I encountered some problems with the original implementation of neural networks in TMVA, the one used in my first post, which forced me to keep the network relatively small. The network structure is given in the table below:
Number of Neurons | Activation Function | |
---|---|---|
Input Layer | 28 | Identity |
Hidden Layer 1 | 100 | \(\tanh\) |
Hidden Layer 2 | 50 | \(\tanh\) |
Hidden Layer 3 | 10 | \(\tanh\) |
Output Layer | 1 | Sigmoid |
Both implementations were trained using cross entropy loss and a learning rate of \(0.02\). No regularization such as weight decay or dropout has been applied. During preprocessing, a Gaussian transformation has been applied to the input data, which transformed the input features so that their distributions ressemble Gaussian distributions.
In total three different tests were performed with increasing training set sizes. The first test started out with \(5 \times 10^5\) training samples, the second one used \(10 ^6\) and the third one \(2 \times 10^6\).
Classification Performance
As primary performance measure the area under the ROC curve of the classifier is used. The results are given in Table 2 below. As expected, the performance increases with the size of the training set. However, the old implementation does not achieve the same classification performance as the GPU implementation. While it is difficult to pinpoint the exact cause of the underperformance of the CPU implementation, it is likely attributable to differences in the training implementation.
No. of Training Samples | Area Under ROC Curve - CPU | AreaUnder ROC Curve - GPU |
---|---|---|
\(5 \times 10^5\) | 0.824 | 0.82 |
\(1 \times 10^6\) | 0.841 | 0.826 |
\(2 \times 10^6\) | 0.846 | 0.831 |
Computational Performance
The overall computational performance of the two implementations is given by the total training time together with the number of training epochs that were performed. The CPU version was running in parallel on a 32-core Intel Xeon E5 2650 while the GPU implementation was running on a NVIDIA Tesla K20. Looking at the results given in Table 3, one can clearly see that the CPU version outperforms the GPU version with respect to number of training epochs per unit time. This, however, is not very suprising considering that the CPU version is parallelized using Hogwild! style, which means that training on different batches is performed in parallel. Given the size of the training set, the CPU implementation can thus fully exploit the performance of the 32 cores. On the GPU the batches are processed sequentially, but the processing of each batch is parallelized. For small batch sizes, this obviously makes exploiting the full computing power of the GPU difficult.
No. of Training Samples | Time CPU [s] | Epochs CPU | Time GPU [s] | Epochs GPU |
---|---|---|---|---|
\(5 \times 10^5\) | \(714\) | 160 | \(1280\) | 189 |
\(1 \times 10^6\) | \(2280\) | 295 | \(3260\) | 224 |
\(2 \times 10^6\) | \(4470\) | 288 | \(8103\) | 182 |
Summary and Outlook
The benchmark tests described above mark the first real-world application of the GPU-accelerated implementation of deep neural networks that has been developed in the course of this GSoC project and thus constitute another important step towards multi-architecture, accelerated training of deep neural networks in TMVA.

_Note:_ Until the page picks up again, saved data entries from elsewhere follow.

(* ===== verification/HeapInterface.v ===== *)
(** * The kernel heap as its clients see it

    kernel/kernel/memory/heap.c serves the boot-time allocators with
    [kmalloc].  The operations, and what the clients rely on, as two type
    classes; a region is the address and the number of bytes of a live
    allocation. *)

From S2P Require Import Prelude.

Abbreviation region := (Z * Z)%type.

(** A region of the 32-bit address space that does not contain NULL. *)
Definition region_ok (r : region) : Prop := 0 < r.1 /\ 0 < r.2 /\ r.1 + r.2 < 2 ^ 32.

Definition inside (r r' : region) : Prop := r'.1 <= r.1 /\ r.1 + r.2 <= r'.1 + r'.2.
Definition apart (r r' : region) : Prop := r.1 + r.2 <= r'.1 \/ r'.1 + r'.2 <= r.1.

(** Regions that are well formed and pairwise apart. *)
Fixpoint separate (L : list region) : Prop :=
  match L with
  | [] => True
  | r :: L => region_ok r /\ Forall (apart r) L /\ separate L
  end.

Class HeapOps (H : Type) := {
  kmalloc : Z -> H -> option (Z * H);
  kfree : Z -> H -> option H }.

(** [heap_inv h L]: [h] is a sound heap whose live allocations are [L].  The
    call returns; it fails with NULL or hands out a region apart from every
    live one. *)
Class HeapLaws (H : Type) `{HeapOps H} := {
  heap_limit : Z;
  heap_limit_le : heap_limit <= 2 ^ 30;
  heap_inv : H -> list region -> Prop;
  heap_separate h L : heap_inv h L -> separate L;
  heap_kmalloc h L size :
    heap_inv h L -> 0 < size <= heap_limit ->
    exists p h', kmalloc size h = Some (p, h') /\
      if p =? 0 then heap_inv h' L else heap_inv h' ((p, size) :: L);
  heap_kfree h L1 L2 p size :
    heap_inv h (L1 ++ (p, size) :: L2) ->
    exists h', kfree p h = Some h' /\ heap_inv h' (L1 ++ L2) }.

#[global] Arguments heap_limit H {_ _}.
#[global] Arguments heap_limit_le H {_ _}.

Lemma inside_trans r r' r'' : inside r r' -> inside r' r'' -> inside r r''.
Proof. unfold inside. lia. Qed.

Lemma apart_inside r r' s : inside r r' -> apart r' s -> 0 <= r.2 -> apart r s.
Proof. unfold inside, apart. lia. Qed.

Lemma separate_app L L' : separate (L ++ L') -> separate L /\ separate L'.
Proof.
  induction L as [|r L IH]; cbn [app separate]; [done|]. intros (Hr & Ha & Hs).
  apply Forall_app in Ha as [Ha _]. apply IH in Hs as [? ?]. done.
Qed.

Lemma separate_filter (P : region -> Prop) `{forall r, Decision (P r)} L :
  separate L -> separate (filter P L).
Proof.
  induction L as [|r L IH]; cbn [separate]; [done|]. intros (Hr & Ha & Hs).
  rewrite filter_cons. case_decide; [|by apply IH]. cbn [separate]. split_and!; [done| |by apply IH].
  apply Forall_forall. intros x Hx%list_elem_of_filter. rewrite Forall_forall in Ha. apply Ha, Hx.
Qed.

(** Regions carved out of a live one are apart from all the others. *)
Lemma separate_nested live r L :
  separate live -> Forall (fun x => inside x r) live -> Forall (apart r) L -> separate L ->
  separate (live ++ L).
Proof.
  intros Hs Hi Ha HL. induction live as [|x live IH]; [done|].
  apply Forall_cons in Hi as [Hx Hi]. destruct Hs as (Hr & Hxa & Hs). cbn [app separate].
  split_and!; [done| |by apply IH]. apply Forall_app. split; [done|].
  eapply Forall_impl; [exact Ha|]. intros y Hy. eapply apart_inside; [done..|]. destruct Hr. lia.
Qed.

(** ** The simplest lawful heap

    Regions taken in ascending order from one block and never reused. *)

#[export] Instance bump_ops : HeapOps Z := {
  kmalloc size next := Some (if next + size <=? 0xD0000000 then (next, next + size) else (0, next));
  kfree _ next := Some next }.

Definition bump_inv (next : Z) (L : list region) : Prop :=
  0xC0000000 <= next /\ Forall (fun r => r.1 + r.2 <= next) L /\ separate L.

Lemma separate_remove L1 r L2 : separate (L1 ++ r :: L2) -> separate (L1 ++ L2).
Proof.
  induction L1 as [|r' L1 IH]; cbn [app separate]; [by intros (_ & _ & ?)|]. intros (Hr & Ha & Hs).
  split_and!; [done| |by apply IH]. apply Forall_app in Ha as [? [_ ?]%Forall_cons]. by apply Forall_app.
Qed.

Lemma separate_pick L1 r L2 r' : separate (L1 ++ r :: L2) -> r' ∈ L1 ++ L2 -> apart r r'.
Proof.
  induction L1 as [|x L1 IH]; cbn [app separate]; [intros (_ & Ha & _) Hr'; rewrite Forall_forall in Ha; by apply Ha|].
  intros (_ & Ha & Hs) [->|Hr']%elem_of_cons; [|by apply IH].
  apply Forall_app in Ha as [_ [Ha _]%Forall_cons]. unfold apart in *. tauto.
Qed.

#[export] Program Instance bump_laws : HeapLaws Z := {
  heap_limit := 2 ^ 28;
  heap_inv := bump_inv }.
Next Obligation. lia. Qed.
Next Obligation. by intros ?? (_ & _ & ?). Qed.
Next Obligation.
  intros next L size (Hn & Hf & Hs) Hsz. cbn [kmalloc bump_ops].
  destruct (Z.leb_spec (next + size) 0xD0000000); eexists _, _; (split; [done|]).
  - rewrite (proj2 (Z.eqb_neq _ _)) by lia. split_and!; [lia| |].
    + constructor; [cbn; lia|]. eapply Forall_impl; [done|]. cbn. lia.
    + split_and!; [|eapply Forall_impl; [done|]; unfold apart; cbn; lia|done].
      unfold region_ok. cbn. lia.
  - done.
Qed.
Next Obligation.
  intros next L1 L2 p size (Hn & Hf & Hs). exists next. split; [done|]. split_and!; [done| |by eapply separate_remove].
  apply Forall_app in Hf as [? [_ ?]%Forall_cons]. by apply Forall_app.
Qed.
(* ===== verification/Pool.v ===== *)
(** * Fixed-size pool allocator

    Models kernel/kernel/memory/pool_allocator.c: slots of one size carved out
    of a [kmalloc] block.  The free slots are threaded into a list through
    their first word; their second word holds a cookie that detects double
    frees.  The time stamp counter readings are arguments. *)

From S2P Require Import Prelude HeapInterface Arena.

Definition POOL_COOKIE : Z := 0x504F4F4C.

Record pool := mk {
  mem : zmap;
  kernel_pool_base : Z;
  kernel_pool_free_head : Z;
  kernel_pool_slot_size : Z;
  kernel_pool_object_size : Z;
  kernel_pool_capacity : Z;
  kernel_pool_free_count : Z;
  kernel_pool_peak_used : Z;
  kernel_pool_failed_alloc_count : Z;
  kernel_pool_wcet_alloc : Z;
  kernel_pool_wcet_free : Z;
  kernel_pool_initialized : bool }.

Definition boot (m : zmap) : pool := mk m 0 0 0 0 0 0 0 0 0 0 false.

(** [for (index = ...; index < object_count; ++index)]: push each slot. *)
Fixpoint thread_slots (base slot_size : Z) (count : nat) (index head : Z) (m : zmap) : Z * zmap :=
  match count with
  | O => (head, m)
  | S count =>
      let slot := base ⊞ (index ⊠ slot_size) in
      thread_slots base slot_size count (index ⊞ 1) slot (<[slot ⊞ 4 := POOL_COOKIE]> (<[slot := head]> m))
  end.
Lemma start_inv s : shape s 0 -> count s = 0 -> inv (mkCfg s PIdle CIdle [] []) 0.
Proof.
  intros Hs Hc. pose proof (sh_capacity _ _ Hs). constructor; cbn; try done; try lia. by exists [].
Qed.

(** C10: One producer and one consumer that run at any relative speed, one
    memory access at a time: what the consumer has received is, message by
    message and in order, what the producer sent, nothing is lost, duplicated
    or torn; at most [capacity] messages are under way, and when both ends rest
    the ring holds exactly the messages sent and not yet received. *)
Theorem ring_spsc_fifo {H} `{HeapLaws H} (h : H) L m size n h' s x :
  heap_inv h L -> 0 < size <= 2 ^ 30 -> 0 < n < 2 ^ 32 -> align_up size 8 * n <= heap_limit H ->
  kernel_ring_buffer_initialize_ex size n KERNEL_RING_BUFFER_MODE_SPSC h (boot m) = Some (true, h', s) ->
  rtc step (mkCfg s PIdle CIdle [] []) x ->
  Forall2 begins (got x) (take (length (got x)) (sent x)) /\
  (length (got x) <= length (sent x))%nat /\
  Z.of_nat (length (sent x)) - Z.of_nat (length (got x)) <= capacity (rb x) /\
  (prod x = PIdle -> cons x = CIdle ->
   drop (length (got x)) (sent x) = window (count (rb x)) (rb x) /\
   count (rb x) = Z.of_nat (length (sent x)) - Z.of_nat (length (got x))).
Proof.
  intros Hh Hs Hn Hl Hi Hr.
  destruct (ring_initialize_spec h L m size n KERNEL_RING_BUFFER_MODE_SPSC Hh Hs Hn Hl) as (b & h1 & s1 & Hi1 & Hb).
  rewrite Hi in Hi1. simplify_eq. destruct Hb as (Hsh & Hc & _).
  assert (exists k, inv x k) as (k & Hk).
  { pose proof (start_inv s1 Hsh Hc) as Hst. revert Hst. generalize 0. induction Hr as [x|x y z Hxy Hyz IH]; intros k Hk; [eauto|].
    destruct (step_inv x y k Hk Hxy) as [k' Hk']. by eapply IH. }
  destruct Hk as [Hsh' Hlow Hhigh Hcnt _ _ (took & Hsent & Htook)].
  pose proof (Forall2_length _ _ _ Htook) as Hlen. pose proof (sh_count _ _ Hsh').
  assert (Hw : length (window k (rb x)) = Z.to_nat k) by (unfold window; by rewrite length_fmap, length_seqZ).
  rewrite Hsent, Hlen, take_app_length, drop_app_length, length_app, Hw.
  split_and!; [done|lia|lia|]. intros Hp Hq. rewrite Hp, Hq in Hcnt. cbn in Hcnt.
  replace (count (rb x)) with k by lia. split; [done|lia].
Qed.
Lemma donate s O F P page i c :
  built s O F P -> Forall page_ok P -> page_ok page -> page ∉ P -> slab_caches s !! i = Some c ->
  exists c' m' O' F', slab_cache_populate page SLAB_PAGE_SIZE c (mem s) = Some (c', m') /\
    built (mk m' (<[i := c']> (slab_caches s))) O' F' (page :: P) /\
    forall a, zget m' a = zget (mem s) a \/ page <= a < page + 4096.
Proof.
  intros [Hok Hpage Hbase Hrange Hnone Hfree] HP Hpg Hni Hc. pose proof Hpg as (Hp0 & Hpm & Hpe).
  rewrite Forall_forall in HP. pose proof (sz_range i) as (Hsz & _ & Hdiv).
  destruct (Hbase i c Hc) as [Hb0 Hbm].
  destruct (range_grows (base c) (end_ c) page i Hpg Hb0 Hbm) as (Hb1 & Hb2 & He1 & He2 & Hb3 & Hs1 & Hs2).
  (* Objects of other pages are clear of this one. *)
  assert (Hclear : forall q o, O q = Some o -> q + sz o <= page \/ page + 4096 <= q).
  { intros q o Hq. destruct (Hpage q o Hq) as (pg & Hin & ? & ?). destruct (HP pg Hin) as (_ & Hm & _).
    assert (pg <> page) by (intros ->; done).
    pose proof (Z.div_mod pg 4096 ltac:(lia)). pose proof (Z.div_mod page 4096 ltac:(lia)). nia. }
  assert (HFc : forall j q, q ∈ F j -> q + 8 <= page \/ page + 4096 <= q).
  { intros j q Hq. destruct (so_free _ _ _ Hok j q Hq) as (o & Ho & _). pose proof (sz_range o).
    destruct (Hclear q o Ho); lia. }
  unfold slab_cache_populate. rewrite (so_size _ _ _ Hok i c Hc). unfold SLAB_PAGE_SIZE. rewrite add32_small by lia.
  assert (Hn : (0 + Z.of_nat (Z.to_nat (4096 / sz i))) * sz i = 4096).
  { pose proof (Z.div_mod 4096 (sz i) ltac:(lia)). pose proof (Z.div_pos 4096 (sz i)). lia. }
  destruct (populate_loop_spec page (sz i) (Z.to_nat (4096 / sz i)) populate_fuel 0 (free_head c) (free_count c)
    (mem s) (F i)) as (head' & count' & m' & new & Hpop & Hch & Hnd & Hnew & Hck & Hm & Hcnt); try lia.
  { unfold populate_fuel. assert (4096 / sz i <= 256) by (apply Z.div_le_upper_bound; lia). lia. }
  { rewrite (so_count _ _ _ Hok i c Hc). apply u32_range. }
  { by apply Hok. }
  { apply Forall_forall. intros q Hq. destruct (HFc i q Hq); lia. }
  { apply Hok. }
  replace (page + 0 * sz i) with page in Hpop, Hm by lia. rewrite Hpop. cbn [mbind option_bind].
  assert (Hnew' : forall q, q ∈ new -> page <= q /\ q + sz i <= page + 4096 /\ (q - page) mod sz i = 0).
  { intros q (j & Hj & ->)%Hnew. split_and!; [nia..|]. replace (page + j * sz i - page) with (j * sz i) by lia.
    apply Z.mod_mul. lia. }
  assert (Hold : forall q, q ∈ new -> O q = None).
  { intros q Hq. destruct (O q) as [o|] eqn:E; [|done]. pose proof (sz_range o). pose proof (Hnew' q Hq).
    destruct (Hclear q o E); lia. }
  eexists _, m', (extend O new i), (upd F i (new ++ F i)). split; [done|]. split; [|done].
  match goal with |- built (mk _ (<[i := ?x]> _)) _ _ _ => set (c' := x) end.
  assert (Hlook : forall j cj, <[i := c']> (slab_caches s) !! j = Some cj ->
            (j = i /\ cj = c') \/ (j <> i /\ slab_caches s !! j = Some cj)).
  { intros j cj Hjc. apply list_lookup_insert_Some in Hjc as [(-> & -> & _)|[? ?]]; [by left|by right]. }
  constructor.
  - eapply carve; try done; cbn [c' base end_ free_head free_count].
    + intros q [Hq|Hq].
      * pose proof (Hnew' q Hq) as (? & ? & ?). split_and!; try lia. by apply Hs1.
      * destruct (so_slot _ _ _ Hok q i Hq) as (? & ? & cq & Hcq & ? & ? & ?).
        rewrite Hc in Hcq. injection Hcq as <-.
        assert (base c <> 0) by (intros Hz; by apply (Hnone i c q)). specialize (Hb3 ltac:(done)).
        split_and!; try lia. by apply Hs2.
    + assert (page ∈ new) by (apply Hnew; exists 0; lia). unfold extend. case_decide as Hd; [done|].
      destruct (Z.eqb_spec (base c) 0), (Z.ltb_spec page (base c)); cbn [orb] in *; try done.
      apply (so_range _ _ _ Hok); [done|]. destruct (Hrange i c Hc) as [[? _]|]; done.
    + assert (page + 4096 - sz i ∈ new) by (apply Hnew; exists (Z.of_nat (Z.to_nat (4096 / sz i)) - 1); lia).
      unfold extend. case_decide as Hd; [done|]. destruct (Z.ltb_spec (end_ c) (page + 4096)); [done|].
      apply (so_range _ _ _ Hok); [done|]. destruct (Hrange i c Hc) as [[_ ?]|]; lia.
    + intros q q' o' Hq Hq'. pose proof (Hnew' q Hq). destruct (Hclear q' o' Hq'); lia.
    + intros q q' (j & _ & ->)%Hnew (j' & _ & ->)%Hnew Hne. assert (j <> j') by congruence. nia.
    + intros j q Hq. destruct (HFc j q Hq), (Hm q), (Hm (q + 4)); done || lia.
    + rewrite Hcnt, (so_count _ _ _ Hok i c Hc), u32_add_l, length_app. f_equal. lia.
  - intros q o. unfold extend. case_decide as Hd; intros Hq; simplify_eq.
    + exists page. pose proof (Hnew' q Hd). split; [inlist|lia].
    + destruct (Hpage q o Hq) as (pg & ? & ?). exists pg. split; [inlist|done].
  - intros j cj [[-> ->]|[_ Hj]]%Hlook; [cbn; lia|by apply (Hbase j)].
  - intros j cj [[-> ->]|[_ Hj]]%Hlook; [right; cbn; lia|by apply (Hrange j)].
  - intros j cj q [[-> ->]|[Hne Hj]]%Hlook; cbn [base c']; intros Hz; [lia|].
    unfold extend. case_decide; [congruence|by apply (Hnone j cj)].
  - intros q o. unfold extend, upd. case_decide; intros Hq; simplify_eq.
    + rewrite decide_True by done. inlist.
    + case_decide; [subst; apply elem_of_app; right|]; by apply Hfree.
Qed.

Lemma boot_built m : built (boot m) (fun _ => None) (fun _ => []) [].
Proof.
  assert (Hc : forall i c, slab_caches (boot m) !! i = Some c ->
            object_size c = sz i /\ free_head c = 0 /\ free_count c = 0 /\ base c = 0 /\ end_ c = 0).
  { intros [|[|[|i]]] c Hc; cbn in Hc; simplify_eq; done. }
  constructor; try done; [constructor|..]; try done.
  - intros i c Hi. by destruct (Hc i c Hi).
  - intros i c Hi. destruct (Hc i c Hi) as (_ & _ & _ & -> & ->). lia.
  - by intros i p ?%not_elem_of_nil.
  - by intros i j p ?%not_elem_of_nil.
  - intros i. constructor.
  - intros i c Hi. by destruct (Hc i c Hi) as (_ & ? & _).
  - by intros i p ?%not_elem_of_nil.
  - intros i c Hi. by destruct (Hc i c Hi) as (_ & _ & -> & _).
  - intros i c Hi. by destruct (Hc i c Hi) as (_ & _ & _ & -> & _).
  - intros i c Hi. left. by destruct (Hc i c Hi) as (_ & _ & _ & H).
Qed.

While the computational performance of the training still leaves room for improvements, the classification performance of the GPU implementation looks promising. The next steps for the GPU implementation are thus an in-depth performance analysis in order to better exploit the computational performance of the device as well as improving the classification performance on the Higgs dataset by refining the network structure and training process.
In parallel to this, also the development of an optimized CPU implementation that fixes the shortcomings of the old implementation as well as an OpenCL backend for the neural network implementation has been started.